● **HOW TO COMPLETE THIS TASK**:
Please write out, exactly as given, every line of the entries below up to and including the line with "(** C1: with".

● **Stored data entries**:
Segment Open

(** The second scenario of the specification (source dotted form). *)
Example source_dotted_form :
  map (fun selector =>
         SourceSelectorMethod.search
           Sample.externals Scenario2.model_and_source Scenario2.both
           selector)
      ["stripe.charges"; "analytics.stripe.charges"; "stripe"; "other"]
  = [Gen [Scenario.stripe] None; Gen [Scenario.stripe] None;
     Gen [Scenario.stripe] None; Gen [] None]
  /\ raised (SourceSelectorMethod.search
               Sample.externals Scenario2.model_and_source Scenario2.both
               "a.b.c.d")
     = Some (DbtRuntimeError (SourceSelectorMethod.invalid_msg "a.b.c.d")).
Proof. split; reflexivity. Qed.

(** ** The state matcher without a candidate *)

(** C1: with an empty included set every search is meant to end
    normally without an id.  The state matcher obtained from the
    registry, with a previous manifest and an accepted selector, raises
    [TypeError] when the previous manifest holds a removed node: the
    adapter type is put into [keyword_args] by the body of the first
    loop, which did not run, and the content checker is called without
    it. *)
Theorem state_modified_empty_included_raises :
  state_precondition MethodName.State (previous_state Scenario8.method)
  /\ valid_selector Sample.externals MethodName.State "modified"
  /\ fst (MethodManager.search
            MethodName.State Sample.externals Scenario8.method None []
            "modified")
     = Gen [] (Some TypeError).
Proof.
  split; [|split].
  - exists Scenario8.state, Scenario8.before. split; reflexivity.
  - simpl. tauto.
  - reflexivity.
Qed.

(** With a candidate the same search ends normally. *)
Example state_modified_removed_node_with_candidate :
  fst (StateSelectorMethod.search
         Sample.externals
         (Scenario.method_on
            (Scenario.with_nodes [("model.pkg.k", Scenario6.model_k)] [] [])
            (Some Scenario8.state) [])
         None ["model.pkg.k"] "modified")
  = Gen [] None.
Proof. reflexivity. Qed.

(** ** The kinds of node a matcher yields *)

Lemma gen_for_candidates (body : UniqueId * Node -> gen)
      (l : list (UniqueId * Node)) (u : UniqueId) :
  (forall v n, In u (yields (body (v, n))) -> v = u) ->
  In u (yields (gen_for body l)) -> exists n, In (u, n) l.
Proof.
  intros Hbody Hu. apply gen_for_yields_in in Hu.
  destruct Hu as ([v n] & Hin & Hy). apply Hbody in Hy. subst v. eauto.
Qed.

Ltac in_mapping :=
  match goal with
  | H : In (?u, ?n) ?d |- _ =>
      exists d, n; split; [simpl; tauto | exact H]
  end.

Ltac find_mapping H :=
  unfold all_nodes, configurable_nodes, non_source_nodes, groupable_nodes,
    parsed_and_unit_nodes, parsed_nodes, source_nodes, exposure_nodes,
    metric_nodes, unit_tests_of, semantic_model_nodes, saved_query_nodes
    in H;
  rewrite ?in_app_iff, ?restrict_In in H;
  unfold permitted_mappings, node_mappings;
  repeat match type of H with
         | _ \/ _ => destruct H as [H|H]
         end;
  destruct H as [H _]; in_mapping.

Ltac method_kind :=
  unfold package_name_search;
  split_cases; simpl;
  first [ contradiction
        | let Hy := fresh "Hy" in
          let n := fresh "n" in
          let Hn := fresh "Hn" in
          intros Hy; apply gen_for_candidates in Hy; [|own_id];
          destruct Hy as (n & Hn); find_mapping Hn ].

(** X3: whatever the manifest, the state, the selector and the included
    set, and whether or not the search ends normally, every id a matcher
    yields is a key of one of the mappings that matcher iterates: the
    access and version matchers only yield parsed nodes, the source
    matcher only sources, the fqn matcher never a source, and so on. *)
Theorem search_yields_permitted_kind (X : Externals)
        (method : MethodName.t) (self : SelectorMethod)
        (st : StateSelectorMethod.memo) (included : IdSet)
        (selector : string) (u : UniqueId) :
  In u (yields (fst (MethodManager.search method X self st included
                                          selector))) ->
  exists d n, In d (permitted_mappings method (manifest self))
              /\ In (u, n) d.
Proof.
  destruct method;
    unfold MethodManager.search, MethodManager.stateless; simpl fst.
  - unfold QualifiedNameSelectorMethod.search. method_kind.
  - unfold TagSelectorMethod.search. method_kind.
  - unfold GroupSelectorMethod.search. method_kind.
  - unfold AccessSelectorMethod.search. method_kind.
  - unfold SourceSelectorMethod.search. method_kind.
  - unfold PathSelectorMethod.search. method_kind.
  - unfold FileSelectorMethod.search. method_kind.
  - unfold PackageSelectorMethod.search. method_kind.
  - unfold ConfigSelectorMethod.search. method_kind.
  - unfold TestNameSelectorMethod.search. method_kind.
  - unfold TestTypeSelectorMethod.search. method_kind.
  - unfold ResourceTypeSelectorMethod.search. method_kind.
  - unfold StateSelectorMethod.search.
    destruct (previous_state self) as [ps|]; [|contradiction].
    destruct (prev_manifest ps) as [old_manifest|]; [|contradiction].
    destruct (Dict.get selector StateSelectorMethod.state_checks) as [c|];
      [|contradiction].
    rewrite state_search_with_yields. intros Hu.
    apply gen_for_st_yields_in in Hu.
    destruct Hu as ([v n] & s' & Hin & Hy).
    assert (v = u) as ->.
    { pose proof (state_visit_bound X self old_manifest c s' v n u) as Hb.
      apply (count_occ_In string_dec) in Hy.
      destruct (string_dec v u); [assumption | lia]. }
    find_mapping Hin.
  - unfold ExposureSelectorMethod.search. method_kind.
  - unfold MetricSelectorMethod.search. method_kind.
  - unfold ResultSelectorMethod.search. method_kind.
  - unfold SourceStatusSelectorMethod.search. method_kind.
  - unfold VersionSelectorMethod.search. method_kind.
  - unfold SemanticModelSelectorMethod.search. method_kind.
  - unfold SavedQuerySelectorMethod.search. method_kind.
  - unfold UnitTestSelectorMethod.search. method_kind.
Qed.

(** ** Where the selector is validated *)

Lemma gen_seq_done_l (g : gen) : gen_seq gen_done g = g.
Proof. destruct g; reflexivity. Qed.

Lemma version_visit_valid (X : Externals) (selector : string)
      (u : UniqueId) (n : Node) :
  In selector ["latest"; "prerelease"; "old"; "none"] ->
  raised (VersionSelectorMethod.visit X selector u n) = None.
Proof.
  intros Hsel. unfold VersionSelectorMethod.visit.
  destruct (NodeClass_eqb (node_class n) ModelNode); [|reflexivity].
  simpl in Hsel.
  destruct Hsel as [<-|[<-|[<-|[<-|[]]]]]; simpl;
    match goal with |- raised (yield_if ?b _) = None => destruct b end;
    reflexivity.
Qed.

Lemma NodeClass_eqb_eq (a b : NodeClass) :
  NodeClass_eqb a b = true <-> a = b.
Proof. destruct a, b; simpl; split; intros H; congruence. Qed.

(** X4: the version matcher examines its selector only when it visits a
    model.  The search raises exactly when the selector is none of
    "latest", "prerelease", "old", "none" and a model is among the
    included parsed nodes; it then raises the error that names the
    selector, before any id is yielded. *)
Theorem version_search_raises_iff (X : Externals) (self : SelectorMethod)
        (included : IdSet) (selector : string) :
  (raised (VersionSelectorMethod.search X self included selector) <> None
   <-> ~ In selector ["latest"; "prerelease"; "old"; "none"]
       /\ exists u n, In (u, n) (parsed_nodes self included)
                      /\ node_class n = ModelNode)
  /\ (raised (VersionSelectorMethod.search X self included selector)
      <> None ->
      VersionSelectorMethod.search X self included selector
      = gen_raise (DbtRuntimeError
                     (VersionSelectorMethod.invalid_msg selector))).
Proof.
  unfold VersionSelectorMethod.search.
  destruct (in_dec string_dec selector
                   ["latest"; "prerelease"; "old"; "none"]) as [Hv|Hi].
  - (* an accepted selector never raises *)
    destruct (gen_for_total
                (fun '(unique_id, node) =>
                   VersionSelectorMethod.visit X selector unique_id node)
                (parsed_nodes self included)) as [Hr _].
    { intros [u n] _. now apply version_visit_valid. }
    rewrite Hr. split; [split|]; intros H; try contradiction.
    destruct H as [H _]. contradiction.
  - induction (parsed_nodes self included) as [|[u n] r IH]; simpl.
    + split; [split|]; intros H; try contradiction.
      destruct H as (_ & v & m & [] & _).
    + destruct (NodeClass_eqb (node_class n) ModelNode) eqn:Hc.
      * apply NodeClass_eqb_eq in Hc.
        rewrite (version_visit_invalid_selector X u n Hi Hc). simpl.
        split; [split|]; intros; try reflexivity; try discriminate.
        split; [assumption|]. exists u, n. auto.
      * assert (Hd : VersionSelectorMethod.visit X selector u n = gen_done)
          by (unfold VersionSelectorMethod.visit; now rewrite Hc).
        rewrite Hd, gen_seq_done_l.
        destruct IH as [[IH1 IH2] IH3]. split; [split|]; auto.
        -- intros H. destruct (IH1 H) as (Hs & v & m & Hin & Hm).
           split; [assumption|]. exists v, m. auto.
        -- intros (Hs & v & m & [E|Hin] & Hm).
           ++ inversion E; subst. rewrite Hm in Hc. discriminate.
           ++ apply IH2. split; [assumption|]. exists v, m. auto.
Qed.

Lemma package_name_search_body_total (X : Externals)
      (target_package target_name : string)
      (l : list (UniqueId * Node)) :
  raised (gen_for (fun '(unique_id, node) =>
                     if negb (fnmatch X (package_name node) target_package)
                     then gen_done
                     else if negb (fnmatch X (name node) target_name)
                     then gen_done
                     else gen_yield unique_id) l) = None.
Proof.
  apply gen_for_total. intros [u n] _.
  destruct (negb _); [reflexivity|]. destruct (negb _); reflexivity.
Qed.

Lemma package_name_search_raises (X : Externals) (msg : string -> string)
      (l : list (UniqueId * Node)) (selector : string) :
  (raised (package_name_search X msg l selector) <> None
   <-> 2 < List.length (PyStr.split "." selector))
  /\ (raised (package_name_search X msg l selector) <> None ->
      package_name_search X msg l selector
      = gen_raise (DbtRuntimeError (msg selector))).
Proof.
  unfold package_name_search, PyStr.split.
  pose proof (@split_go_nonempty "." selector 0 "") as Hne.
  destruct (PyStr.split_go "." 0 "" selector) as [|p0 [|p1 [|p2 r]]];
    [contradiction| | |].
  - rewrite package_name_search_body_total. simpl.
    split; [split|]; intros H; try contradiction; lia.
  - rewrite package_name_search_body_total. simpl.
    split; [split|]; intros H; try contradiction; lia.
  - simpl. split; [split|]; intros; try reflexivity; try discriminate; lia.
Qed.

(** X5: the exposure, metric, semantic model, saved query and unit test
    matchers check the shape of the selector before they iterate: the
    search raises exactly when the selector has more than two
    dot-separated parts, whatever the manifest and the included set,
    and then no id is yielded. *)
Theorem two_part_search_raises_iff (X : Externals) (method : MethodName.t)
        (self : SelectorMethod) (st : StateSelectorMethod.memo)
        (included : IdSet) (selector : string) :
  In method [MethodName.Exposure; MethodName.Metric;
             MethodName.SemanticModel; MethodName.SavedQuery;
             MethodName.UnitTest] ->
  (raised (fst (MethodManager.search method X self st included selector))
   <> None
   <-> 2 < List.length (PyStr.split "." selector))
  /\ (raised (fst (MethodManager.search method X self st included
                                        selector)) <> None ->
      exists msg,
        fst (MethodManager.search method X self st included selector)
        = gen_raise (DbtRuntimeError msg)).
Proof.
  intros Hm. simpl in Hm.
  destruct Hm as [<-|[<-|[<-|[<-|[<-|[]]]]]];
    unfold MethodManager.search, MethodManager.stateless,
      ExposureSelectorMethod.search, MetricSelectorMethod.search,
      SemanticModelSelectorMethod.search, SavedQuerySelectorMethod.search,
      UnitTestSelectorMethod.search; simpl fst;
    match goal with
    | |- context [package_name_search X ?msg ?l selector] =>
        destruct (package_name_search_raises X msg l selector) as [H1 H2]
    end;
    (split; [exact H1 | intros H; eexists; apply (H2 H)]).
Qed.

Segment Closed

● **ANSWER TO THIS PROBLEM**:
(** The second scenario of the specification (source dotted form). *)
Example source_dotted_form :
  map (fun selector =>
         SourceSelectorMethod.search
           Sample.externals Scenario2.model_and_source Scenario2.both
           selector)
      ["stripe.charges"; "analytics.stripe.charges"; "stripe"; "other"]
  = [Gen [Scenario.stripe] None; Gen [Scenario.stripe] None;
     Gen [Scenario.stripe] None; Gen [] None]
  /\ raised (SourceSelectorMethod.search
               Sample.externals Scenario2.model_and_source Scenario2.both
               "a.b.c.d")
     = Some (DbtRuntimeError (SourceSelectorMethod.invalid_msg "a.b.c.d")).
Proof. split; reflexivity. Qed.

(** ** The state matcher without a candidate *)

(** C1: with an empty included set every search is meant to end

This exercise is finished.